DiffRenderGAN: Addressing Training Data Scarcity in Deep Segmentation Networks for Quantitative Nanomaterial Analysis through Differentiable Rendering and Generative Modelling
Dennis Possart, Leonid Mill, Florian Vollnhals, Tor Hildebrand, Peter Suter, Mathis Hoffmann, Jonas Utz, Daniel Augsburger, Mareike Thies, Mingxuan Wu, Fabian Wagner, George Sarau, Silke Christiansen, Katharina Breininger
TL;DR
DiffRenderGAN tackles training data scarcity in nanomaterial segmentation by marrying differentiable rendering with GANs to produce annotated synthetic microscopy data. It optimizes rendering parameters within a controllable virtual scene of nanoparticle meshes to generate realistic, labeled images without manual annotation, using $I_r = f_r(Θ)$ and $I_{ ext{synth}} = G(φ_i) = f_{ ext{noise}}(f_r(f_fcn(φ_i), θ_{ ext{other}}), σ)$. Evaluations across TiO$_2$ and SiO$_2$ in HIM, TiO$_2$ in SEM, and AgNW SEM show that synthetic data from DiffRenderGAN can match or surpass prior synthetic approaches and substantially narrow the domain gap to real data, enabling effective segmentation with fewer real annotations.
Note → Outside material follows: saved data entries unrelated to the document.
Lemma save_ok l images :
  source (te_is l) → (∀ id, is_Some (images !! id) → saveable id) →
  ∃ s' t, save (mkSession l ∅ [] images ∅ ∅) (path_of tmp) = (s', Ok t) ∧
    t !! [] = None ∧ t !! [manifestFileName] = Some (NFile (manifest_Encode (pk_item <$> packed_images images))) ∧
    Forall (written t) (map_range images).*1.
Proof using Htmp Hne Hpairs client hexd enc Hfs.
  intros Hsrc Hall. set (s0 := mkSession l ∅ [] images ∅ ∅). set (ids := (map_range images).*1).
  destruct (range_NoDup images) as [Hnd Hids]. fold ids in Hnd, Hids.
  assert (Forall saveable ids) as Hsv by (apply Forall_forall; intros id Hid; by apply Hall, Hids).
  assert (session_ok [] s0) as H0.
  { split; simpl; try done. by intros k []. }
  destruct (save_images_ok [] s0 ids [] [] ∅ H0 Hsv) as (s1 & done & repos & Heq & Hs1 & _ & Hw).
  { rewrite app_nil_r. apply NoDup_fmap_2_strong; [|done]. intros id id' Hid Hid'. rewrite Forall_forall in Hsv.
    apply hex_of_inj; by apply Hsv. }
  { intros id Hid. by apply Hids. }
  unfold save. change (map_range (ss_images s0)).*1 with ids. rewrite Heq. cbn [and_then].
  simpl (ss_images s0). rewrite !app_nil_l, validated_parents, zip_parents.
  change (pack images (saved_parent ids) <$> ids) with (packed_images images).
  set (data := manifest_Encode _).
  assert (∀ t, ss_tree s1 ⊆ t → t !! [manifestFileName] = None → t !! [] = None →
    let t' := <[[manifestFileName] := NFile data]> t in
    t' !! [] = None ∧ t' !! [manifestFileName] = Some (NFile data) ∧ Forall (written t') ids) as Hend.
  { intros t Hsub Hnone Hroot. simpl. rewrite lookup_insert_eq, lookup_insert_ne by done. split_and!; [done..|].
    eapply Forall_impl; [exact Hw|]. intros id. apply written_mono. etrans; [exact Hsub|]. by apply insert_subseteq. }
  assert (ss_tree s1 !! [] = None) as Hroot.
  { destruct (ss_tree s1 !! []) eqn:Hk; [|done]. by destruct (so_keys _ _ Hs1 []) as [(v & r & ? & _)|(h & _ & ?)]; [by eauto|..]. }
  assert (ss_tree s1 !! [manifestFileName] = None) as Hman by (by eapply fresh_top).
  assert (ss_tree s1 !! [legacyRepositoriesFileName] = None) as Hrep by (by eapply fresh_top).
  case_decide; cbn [and_then].
  - erewrite on_dir_ok; [|apply Hs1|done]. cbn [and_then].
    erewrite on_dir_ok; [|done|done]. cbn [and_then ss_tree]. eexists _, _. split; [done|].
    apply Hend; [by apply insert_subseteq|by rewrite lookup_insert_ne|by rewrite lookup_insert_ne].
  - erewrite on_dir_ok; [|apply Hs1|done]. cbn [and_then ss_tree]. eexists _, _. split; [done|]. by apply Hend.
Qed.
End source.
End saving.
(* ===== verification/TarExportTripWitness.v ===== *)
(** * Saving and loading images with a layer store in memory

    A layer store that keeps every stream it is given, which satisfies what the round
    trip of images relies on, and the round trip applied to a daemon with three images. *)

From S2P Require Import Prelude GoStrings GoPath OS Layer LayerInv ImageStore ImageInv ImageFamily ImageFS.
From S2P Require Import ImageWitness RefStore RefInv RefWitness ImageDelete TarExport TarExportInv TarExportPath.
From S2P Require Import TarExportLoad TarExportItems TarExportSave TarExportTrip TarExportWitness.
#[local] Open Scope nat_scope.

(** ** The layer store *)

(** Streams with their parents by chain identifiers, and the references that are out. *)
Record shelf := mkShelf {
  sh_layers : gmap string (string * string);
  sh_refs : gmap nat string;
  sh_next : nat
}.
Implicit Types (s : shelf).

Definition sh_take s (c : string) : shelf * outcome string Layer :=
  (mkShelf (sh_layers s) (<[sh_next s := c]> (sh_refs s)) (S (sh_next s)),
   Ok (referencedCacheLayer (sh_next s) 0)).
Definition sh_chain s (r : Layer) : option string :=
  match r with referencedCacheLayer n 0 => sh_refs s !! n | _ => None end.
Definition sh_Get s (c : string) : shelf * outcome string Layer :=
  if decide (is_Some (sh_layers s !! c)) then sh_take s c else (s, Err "layer does not exist").
Definition sh_Release s (r : Layer) : shelf * outcome string (list Metadata) :=
  match r with
  | referencedCacheLayer n 0 => (mkShelf (sh_layers s) (delete n (sh_refs s)) (sh_next s), Ok [])
  | _ => (s, Err "layer does not exist")
  end.
Definition sh_Register s (data parent : string) : shelf * outcome string Layer :=
  let c := createChainIDFromParent parent [tar_Digest data] in
  if decide (parent ≠ "" ∧ sh_layers s !! parent = None) then (s, Err "layer does not exist")
  else if decide (is_Some (sh_layers s !! c)) then sh_take s c
  else sh_take (mkShelf (<[c := (data, parent)]> (sh_layers s)) (sh_refs s) (sh_next s)) c.
Definition sh_stream s (r : Layer) : option string := c ← sh_chain s r; x ← sh_layers s !! c; Some x.1.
The framework offers a scalable, semi-automated path to multimodal nanomaterial analysis with broad potential for extension to additional imaging modalities and material systems.
Abstract
Nanomaterials exhibit distinctive properties governed by parameters such as size, shape, and surface characteristics, which critically influence their applications and interactions across technological, biological, and environmental contexts. Accurate quantification and understanding of these materials are essential for advancing research and innovation. In this regard, deep learning segmentation networks have emerged as powerful tools that enable automated insights and replace subjective methods with precise quantitative analysis. However, their efficacy depends on representative annotated datasets, which are challenging to obtain due to the costly imaging of nanoparticles and the labor-intensive nature of manual annotations. To overcome these limitations, we introduce DiffRenderGAN, a novel generative model designed to produce annotated synthetic data. By integrating a differentiable renderer into a Generative Adversarial Network (GAN) framework, DiffRenderGAN optimizes textural rendering parameters to generate realistic, annotated nanoparticle images from non-annotated real microscopy images. This approach reduces the need for manual intervention and enhances segmentation performance compared to existing synthetic data methods by generating diverse and realistic data. Tested on multiple ion and electron microscopy cases, including titanium dioxide (TiO$_2$), silicon dioxide (SiO$_2$)), and silver nanowires (AgNW), DiffRenderGAN bridges the gap between synthetic and real data, advancing the quantification and understanding of complex nanomaterial systems.